(** * The SAM simulator engagement core: detection engine and beam tracker

    A shallow embedding of [src/classes/SAM.ts] (class [SAM], the
    detection engine) and of the tracking radar class [SNR] (the beam
    tracker), followed by the properties of their per-tick recomputation
    and of the two capture state machines.

    Conventions of the embedding.
    - A JavaScript [number] is read as a real number: [Math.sqrt],
      [Math.cos], [Math.atan2], [Math.hypot] and [Math.PI] are the
      functions and the constant of real analysis, and rounding is
      outside the model.  The two places of the detection engine
      where an IEEE double leaves the reals decide whether a target
      is recognized, and are written out: the square root of a
      negative height is NaN and a quotient by a ground distance of 0
      is an infinity or NaN, and each makes the comparison it feeds
      false.  The beam tracker divides by the ground distance of an
      object, by the beam width and by [maxDistance] without a guard,
      and stores one such quotient in [this.verticalAngle]: there a
      value is a [JS.number], a real, an infinity or NaN, with the
      IEEE rules for the operations.  Arguments and fields of flight
      objects are reals, so a zero among them is the positive zero.
    - A method that mutates [this] is a function from the state before
      to the state after, paired with the list of effects it produced
      in order: events handed to [eventListener], calls to the display
      collaborators, calls to [kill()] and [destroyMissile()].
    - A JavaScript object used as a table ([Record<string, T>]) is an
      association list in insertion order: assignment to an existing
      key keeps its place, assignment to a new key appends, [delete]
      removes.  (Keys that are canonical array indices are enumerated
      by JavaScript in numeric order; only the enumeration order, which
      no statement below depends on, would differ for them.)
    - A timer created by [setInterval] is represented by what its
      callback closes over. *)

From Stdlib Require Import Reals Lra Lia List String ZArith Bool.
Import ListNotations.
Local Open Scope string_scope.
Local Open Scope list_scope.
Local Open Scope R_scope.

(** ** JavaScript numbers and [Math] *)

Module JS.

(** [a < b], [a <= b] and [a > b] as the booleans the program tests. *)
Definition ltb (a b : R) : bool := if Rlt_dec a b then true else false.
Definition leb (a b : R) : bool := if Rle_dec a b then true else false.
Definition gtb (a b : R) : bool := ltb b a.
Definition eqb (a b : R) : bool := if Req_dec_T a b then true else false.

(** [Math.hypot(x, y)]. *)
Definition hypot (x y : R) : R := sqrt (x * x + y * y).

(** [Math.pow(x, 2)]. *)
Definition pow2 (x : R) : R := x * x.

(** [Math.atan2(y, x)]: the angle of the point [(x, y)], in
    (-PI, PI]. *)
Definition atan2 (y x : R) : R :=
  if Rlt_dec 0 x then atan (y / x)
  else if Rlt_dec x 0 then
    if Rle_dec 0 y then atan (y / x) + PI else atan (y / x) - PI
  else if Rlt_dec 0 y then PI / 2
  else if Rlt_dec y 0 then - (PI / 2)
  else 0.

(** *** Values that leave the reals

    The value of an expression that contains a quotient or a square
    root: a real, [Infinity], [-Infinity] or [NaN].  The operations
    follow IEEE 754 on these four kinds; between reals they are the
    operations of the reals. *)
Inductive number : Type :=
| Num (r : R)
| PosInfinity
| NegInfinity
| NaN.

(** [-a] *)
Definition nneg (a : number) : number :=
  match a with
  | Num x => Num (- x)
  | PosInfinity => NegInfinity
  | NegInfinity => PosInfinity
  | NaN => NaN
  end.

(** [Math.abs(a)] *)
Definition nabs (a : number) : number :=
  match a with
  | Num x => Num (Rabs x)
  | PosInfinity | NegInfinity => PosInfinity
  | NaN => NaN
  end.

(** [a + b]: infinities of opposite sign add up to NaN. *)
Definition nadd (a b : number) : number :=
  match a, b with
  | NaN, _ | _, NaN => NaN
  | Num x, Num y => Num (x + y)
  | PosInfinity, NegInfinity | NegInfinity, PosInfinity => NaN
  | PosInfinity, _ | _, PosInfinity => PosInfinity
  | NegInfinity, _ | _, NegInfinity => NegInfinity
  end.

(** [a - b] *)
Definition nsub (a b : number) : number := nadd a (nneg b).

(** An infinity with the sign of a real factor; NaN for the factor 0. *)
Definition signed (positive : bool) (y : R) : number :=
  if ltb 0 y then (if positive then PosInfinity else NegInfinity)
  else if ltb y 0 then (if positive then NegInfinity else PosInfinity)
  else NaN.

(** [a * b]: an infinity times 0 is NaN. *)
Definition nmul (a b : number) : number :=
  match a, b with
  | NaN, _ | _, NaN => NaN
  | Num x, Num y => Num (x * y)
  | PosInfinity, Num y | Num y, PosInfinity => signed true y
  | NegInfinity, Num y | Num y, NegInfinity => signed false y
  | PosInfinity, PosInfinity | NegInfinity, NegInfinity => PosInfinity
  | PosInfinity, NegInfinity | NegInfinity, PosInfinity => NegInfinity
  end.

(** [a / b]: a non-zero real over 0 is an infinity with the sign of
    the real, 0 over 0 is NaN, a real over an infinity is 0, an
    infinity over an infinity is NaN. *)
Definition ndiv (a b : number) : number :=
  match a, b with
  | NaN, _ | _, NaN => NaN
  | Num x, Num y => if eqb y 0 then signed true x else Num (x / y)
  | Num _, (PosInfinity | NegInfinity) => Num 0
  | PosInfinity, Num y => if ltb y 0 then NegInfinity else PosInfinity
  | NegInfinity, Num y => if ltb y 0 then PosInfinity else NegInfinity
  | (PosInfinity | NegInfinity), (PosInfinity | NegInfinity) => NaN
  end.

(** [a < b] and [a > b]: false as soon as one side is NaN. *)
Definition nltb (a b : number) : bool :=
  match a, b with
  | NaN, _ | _, NaN => false
  | Num x, Num y => ltb x y
  | Num _, PosInfinity => true
  | Num _, NegInfinity => false
  | PosInfinity, _ => false
  | NegInfinity, NegInfinity => false
  | NegInfinity, _ => true
  end.

Definition ngtb (a b : number) : bool := nltb b a.

(** [Math.sqrt(x)]: NaN for a negative argument. *)
Definition Math_sqrt (x : R) : number :=
  if ltb x 0 then NaN else Num (sqrt x).

End JS.

(** ** JavaScript objects used as tables *)

Module JSObject.
Section Table.
Context {K V : Type} (eqb : K -> K -> bool).

Definition t := list (K * V).

(** [o[k]] *)
Fixpoint get (k : K) (o : t) : option V :=
  match o with
  | [] => None
  | (k', v) :: o' => if eqb k k' then Some v else get k o'
  end.

(** [k in o] *)
Definition has (k : K) (o : t) : bool :=
  match get k o with Some _ => true | None => false end.

(** [o[k] = v] *)
Fixpoint set (k : K) (v : V) (o : t) : t :=
  match o with
  | [] => [(k, v)]
  | (k', v') :: o' =>
      if eqb k k' then (k', v) :: o' else (k', v') :: set k v o'
  end.

(** [delete o[k]] *)
Fixpoint delete (k : K) (o : t) : t :=
  match o with
  | [] => []
  | (k', v') :: o' =>
      if eqb k k' then delete k o' else (k', v') :: delete k o'
  end.

(** [Object.keys(o)] *)
Definition keys (o : t) : list K := map fst o.

(** [Object.keys(o).map(id => o[id])] *)
Definition values (o : t) : list V := map snd o.

End Table.
End JSObject.

(** ** The flight entities read by the core *)

Module Point.
Record t : Type := mk { x : R; y : R; z : R; v : R }.
End Point.

(** Modelled from the spec: the class [FlightObject] is imported by the
  sources but not part of them.  Its fields are the ones the core
  reads; the identifier is the unique string of the data model. *)
Module FlightObject.
Record t : Type := mk {
  identifier : string;
  currentPoint : Point.t;
  currentRotation : R;
  velocity : R;
  rcs : R;
  isLaunched : bool;
  isDestroyed : bool
}.

(** Modelled from the spec: the capability [kill()] marks the object
    destroyed; it is independent per object and idempotent. *)
Definition kill (fo : t) : t :=
  mk (identifier fo) (currentPoint fo) (currentRotation fo) (velocity fo)
     (rcs fo) (isLaunched fo) true.
End FlightObject.

(** Modelled from the spec: the class [SAMissile] is imported by the
  sources but not part of them.  The identifier is a number used as
  a table key (an integer). *)
Module SAMissile.
Record t : Type := mk {
  identifier : Z;
  missileCurrentPoint : Point.t;
  velocity : R;
  missileTargetDistance : R;
  missileKillRadius : R;
  isDestroyedMissile : bool
}.

(** Modelled from the spec: the capability [destroyMissile()] raises
    the flag [isDestroyedMissile]. *)
Definition destroyMissile (m : t) : t :=
  mk (identifier m) (missileCurrentPoint m) (velocity m)
     (missileTargetDistance m) (missileKillRadius m) true.

(** Modelled from the spec: the beam tracker reads the key of a
    missile under the name [indentifier]; the specification hands the
    display collaborators the identifier of the missile, so the
    property is taken to hold it. *)
Definition indentifier (m : t) : Z := identifier m.
End SAMissile.

(** ** The detection engine, [class SAM] *)

Module SAM_PARAMS.
Definition RADAR_HEIGHT : R := 0.025.
Definition MIN_ELEVATION : R := -5 * (PI / 180).
Definition MAX_ELEVATION : R := 50 * (PI / 180).
Definition MAX_DISTANCE : R := 120.
Definition RADAR_AZIMUT_DETECT_ACCURACY : R := 4 * (PI / 180).
Definition RADAR_ELEVATION_DETECT_ACCURACY : R := 18 * (PI / 180).
Definition RADAR_DISTANCE_DETECT_ACCURACY : R := 0.1.
Definition RADAR_DISTANCE_WINDOW : R := 4.
Definition DESIGNATION_ANGLE_ACCURACY : R := 1 * (PI / 180).
Definition DESIGNATION_DISTANCE_ACCURACY : R := 1.
End SAM_PARAMS.

Module IRecognizedTargets.
Record t : Type := mk {
  identifier : string;
  distance : R;
  azimut : R;
  elevation : R;
  radialVelocity : R;
  velocity : R;
  height : R;
  param : R;
  x : R;
  y : R;
  rotation : R;
  size : R;
  visibilityK : R
}.
End IRecognizedTargets.

Module IFlightMissiles.
Record t : Type := mk {
  identifier : Z;
  x : R;
  y : R;
  z : R;
  velocity : R
}.
End IFlightMissiles.

(** The object literal returned by [getFlightObjectDesignation]. *)
Module Designation.
Record t : Type := mk {
  azimut : R;
  elevation : R;
  distance : R
}.
End Designation.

# # # #

__WHAT IS BEING ASKED__: Among the records above, a stretch begins at the line containing "(** Modelled from the spec: the beam" and ends at the line containing "End IFlightMissiles.". Restate that stretch word for word, and nothing else.

__WRITTEN RESPONSE__:
(** Modelled from the spec: the beam tracker reads the key of a
    missile under the name [indentifier]; the specification hands the
    display collaborators the identifier of the missile, so the
    property is taken to hold it. *)
Definition indentifier (m : t) : Z := identifier m.
End SAMissile.

(** ** The detection engine, [class SAM] *)

Module SAM_PARAMS.
Definition RADAR_HEIGHT : R := 0.025.
Definition MIN_ELEVATION : R := -5 * (PI / 180).
Definition MAX_ELEVATION : R := 50 * (PI / 180).
Definition MAX_DISTANCE : R := 120.
Definition RADAR_AZIMUT_DETECT_ACCURACY : R := 4 * (PI / 180).
Definition RADAR_ELEVATION_DETECT_ACCURACY : R := 18 * (PI / 180).
Definition RADAR_DISTANCE_DETECT_ACCURACY : R := 0.1.
Definition RADAR_DISTANCE_WINDOW : R := 4.
Definition DESIGNATION_ANGLE_ACCURACY : R := 1 * (PI / 180).
Definition DESIGNATION_DISTANCE_ACCURACY : R := 1.
End SAM_PARAMS.

Module IRecognizedTargets.
Record t : Type := mk {
  identifier : string;
  distance : R;
  azimut : R;
  elevation : R;
  radialVelocity : R;
  velocity : R;
  height : R;
  param : R;
  x : R;
  y : R;
  rotation : R;
  size : R;
  visibilityK : R
}.
End IRecognizedTargets.

Module IFlightMissiles.
Record t : Type := mk {
  identifier : Z;
  x : R;
  y : R;
  z : R;
  velocity : R
}.
End IFlightMissiles.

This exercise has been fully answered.